Instructions to follow: The lines needed are those from the start of the records through the line holding "else if negb (bool_decide (sn_mode", each copied exactly.

Extracted material:
Definition argus_factory_reset_evaluate_policy (net : argus_net_snapshot_t) (authority : argus_authority_snapshot_t)
    (state : argus_state_snapshot_t) (lifecycle_conflict : bool) : argus_factory_reset_policy_result_t :=
  if lifecycle_conflict || sn_wifi_transaction_active net then ARGUS_FACTORY_RESET_POLICY_LIFECYCLE_CONFLICT
  else if negb (bool_decide (sn_mode net = ARGUS_NET_MODE_SERVICE_AP_ONLY)) then
    ARGUS_FACTORY_RESET_POLICY_WRONG_NETWORK
  else if negb (bool_decide (as_mode authority = ARGUS_AUTHORITY_LOCAL_SERVICE))
          || negb (bool_decide (as_owner authority = ARGUS_AUTH_OWNER_BROWSER)) then
    ARGUS_FACTORY_RESET_POLICY_WRONG_AUTHORITY
  else if negb (state_is_stationary_safe state) then ARGUS_FACTORY_RESET_POLICY_UNSAFE_MACHINE
  else if negb (service_network_is_converged net) then ARGUS_FACTORY_RESET_POLICY_NETWORK_NOT_CONVERGED
  else ARGUS_FACTORY_RESET_POLICY_OK.

(** ** The transaction *)

Inductive argus_factory_reset_step_t :=
| ARGUS_FACTORY_RESET_STEP_LOCK_LIFECYCLE
| ARGUS_FACTORY_RESET_STEP_LOCK_DISPATCH
| ARGUS_FACTORY_RESET_STEP_PREFLIGHT
| ARGUS_FACTORY_RESET_STEP_BEGIN_TRANSITION
| ARGUS_FACTORY_RESET_STEP_RESPONSE_GRACE
| ARGUS_FACTORY_RESET_STEP_STOP_HTTP
| ARGUS_FACTORY_RESET_STEP_FINAL_REVALIDATION
| ARGUS_FACTORY_RESET_STEP_REVOKE_AUTHORITY
| ARGUS_FACTORY_RESET_STEP_ERASE_CONFIG
| ARGUS_FACTORY_RESET_STEP_REBOOT.

(** [failed_at_step] 0 is [None]. *)
Record argus_factory_reset_result_t := ResetResult {
  rs_accepted : bool;
  rs_failed_at_step : option argus_factory_reset_step_t;
  rs_authority_revoked : bool;
  rs_http_stopped : bool;
  rs_configuration_erased : bool;
  rs_reboot_called : bool;
  rs_error : esp_err_t
}.
#[export] Instance eta_reset_result : Eta argus_factory_reset_result_t := fun r =>
  ResetResult (rs_accepted r) (rs_failed_at_step r) (rs_authority_revoked r) (rs_http_stopped r)
    (rs_configuration_erased r) (rs_reboot_called r) (rs_error r).

Section Execute.
Context {E : Type -> Type}.

Record argus_factory_reset_ops_t := FactoryResetOps {
  fr_lock_lifecycle : prog E esp_err_t;
  fr_unlock_lifecycle : prog E unit;
  fr_lock_dispatch : prog E unit;
  fr_unlock_dispatch : prog E unit;
  fr_get_network_snapshot : prog E (esp_err_t * argus_net_snapshot_t);
  fr_get_authority_snapshot : prog E (esp_err_t * argus_authority_snapshot_t);
  fr_get_state_snapshot : prog E argus_state_snapshot_t;
  fr_begin_transition : prog E esp_err_t;
  fr_response_grace_delay : prog E unit;
  fr_stop_http : prog E esp_err_t;
  fr_revoke_authority : prog E esp_err_t;
  fr_erase_configuration : prog E esp_err_t;
  fr_reboot : prog E unit
}.

Definition reset_failed (step : argus_factory_reset_step_t) (err : esp_err_t) : argus_factory_reset_result_t :=
  ResetResult false (Some step) false false false false err.

(** The three snapshots, or the first error. *)
Definition reset_snapshots (ops : argus_factory_reset_ops_t)
    : prog E (esp_err_t + argus_net_snapshot_t * argus_authority_snapshot_t * argus_state_snapshot_t) :=
  '(err, net) ← fr_get_network_snapshot ops;
  if negb (is_ok err) then mret (inl err)
  else
    '(err, authority) ← fr_get_authority_snapshot ops;
    if negb (is_ok err) then mret (inl err)
    else
      state ← fr_get_state_snapshot ops;
      mret (inr (net, authority, state)).

Definition release_locks (ops : argus_factory_reset_ops_t) : prog E unit :=
  fr_unlock_dispatch ops ;; fr_unlock_lifecycle ops.

Definition preflight_ok (s : esp_err_t + argus_net_snapshot_t * argus_authority_snapshot_t * argus_state_snapshot_t) : bool :=
  match s with
  | inl _ => false
  | inr (net, authority, state) =>
      bool_decide (argus_factory_reset_evaluate_policy net authority state false = ARGUS_FACTORY_RESET_POLICY_OK)
  end.
Definition process_ip_acquired (evt : argus_net_event_t) : net unit :=
  next_timer_generation ;;
  stopped ← stop_timers_in_turn IpTimeout AutoRetry;
  (if (stopped : bool) then mret tt else set_error ARGUS_NET_ERR_TIMER_COMMAND_FAILED) ;;
  txn ← gets s_wifi_transaction;
  let '(completed, txn) := argus_wifi_transaction_handle_got_ip txn (ev_transaction_generation evt) in
  assign (fun m => m <| s_wifi_transaction := txn |>) ;;
  (if (completed : bool) then set_active_generation 0
   else if negb (wt_active txn) && bool_decide (wt_state txn = ARGUS_WIFI_APPLY_FAILED)
   then assign (fun m => m <| s_wifi_transaction := argus_wifi_transaction_init |>)
   else mret tt) ;;
  assign (fun m => m <| s_sta_state := ARGUS_STA_CONNECTED |> <| s_consecutive_failures := 0 |>
                     <| s_auth_failures := 0 |> <| s_last_disconnect_category := ARGUS_DISCONNECT_CAT_NONE |>
                     <| s_last_disconnect_reason := REASON_NONE |> <| s_last_error := ARGUS_NET_ERR_NONE |>
                     <| s_last_service_cancel_failure := ARGUS_SERVICE_CANCEL_FAILURE_NONE |>
                     <| s_last_service_cancel_error := ESP_OK |>) ;;
  mode ← gets s_net_mode;
  if sta_operational mode then
    (match mode with
     | ARGUS_NET_MODE_NETWORK_FAULT | ARGUS_NET_MODE_UNCOMMISSIONED_AP => set_net_mode ARGUS_NET_MODE_AP_DISCOVERABLE
     | _ => mret tt
     end) ;;
    start_broker_and_grant
  else mret tt.

Definition on_sta_connected (evt : argus_net_event_t) : net unit :=
  call (Lock NetMutex) ;;
  action ← decide_sta_event ARGUS_STA_EVENT_IP_ACQUIRED (ev_transaction_generation evt) s_active_transaction_generation;
  (if bool_decide (action = ARGUS_STA_EVENT_PROCESS) then process_ip_acquired evt
   else apply_sta_event_action_locked ARGUS_STA_EVENT_IP_ACQUIRED action) ;;
  call (Unlock NetMutex).

(** A lost link outside a transaction's own disconnect: evidence and retry. *)
Definition record_link_loss (evt : argus_net_event_t) : net unit :=
  let reason := ev_disconnect_reason evt in
  assign (fun m => m <| s_last_disconnect_reason := reason |>) ;;
  timer_generation ← gets s_timer_generation;
  let is_timeout := bool_decide (reason = REASON_NONE) in
  if is_timeout && negb (argus_net_timer_generation_is_current (ev_timer_generation evt) timer_generation)
  then mret tt
  else
    let category := if is_timeout then ARGUS_DISCONNECT_CAT_IP_TIMEOUT
                    else (argus_net_classify_disconnect reason).2 in
    assign (fun m => m <| s_last_disconnect_category := category |>
                       <| s_consecutive_failures ::= fun n => u32 (n + 1) |>
                       <| s_auth_failures ::= fun n =>
                            if bool_decide (category = ARGUS_DISCONNECT_CAT_AUTHENTICATION) then u32 (n + 1) else 0 |>) ;;
    auth_failures ← gets s_auth_failures;
    let state := argus_net_evaluate_retry category auth_failures in
    set_sta_state state ;;
    if bool_decide (state = ARGUS_STA_ACTION_REQUIRED) then mret tt
    else
      retry_generation ← next_timer_generation;
      assign (fun m => m <| s_auto_retry_timer_generation := retry_generation |>) ;;
      start_timer_or_idle AutoRetry.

Response:
Definition argus_factory_reset_evaluate_policy (net : argus_net_snapshot_t) (authority : argus_authority_snapshot_t)
    (state : argus_state_snapshot_t) (lifecycle_conflict : bool) : argus_factory_reset_policy_result_t :=
  if lifecycle_conflict || sn_wifi_transaction_active net then ARGUS_FACTORY_RESET_POLICY_LIFECYCLE_CONFLICT
  else if negb (bool_decide (sn_mode net = ARGUS_NET_MODE_SERVICE_AP_ONLY)) then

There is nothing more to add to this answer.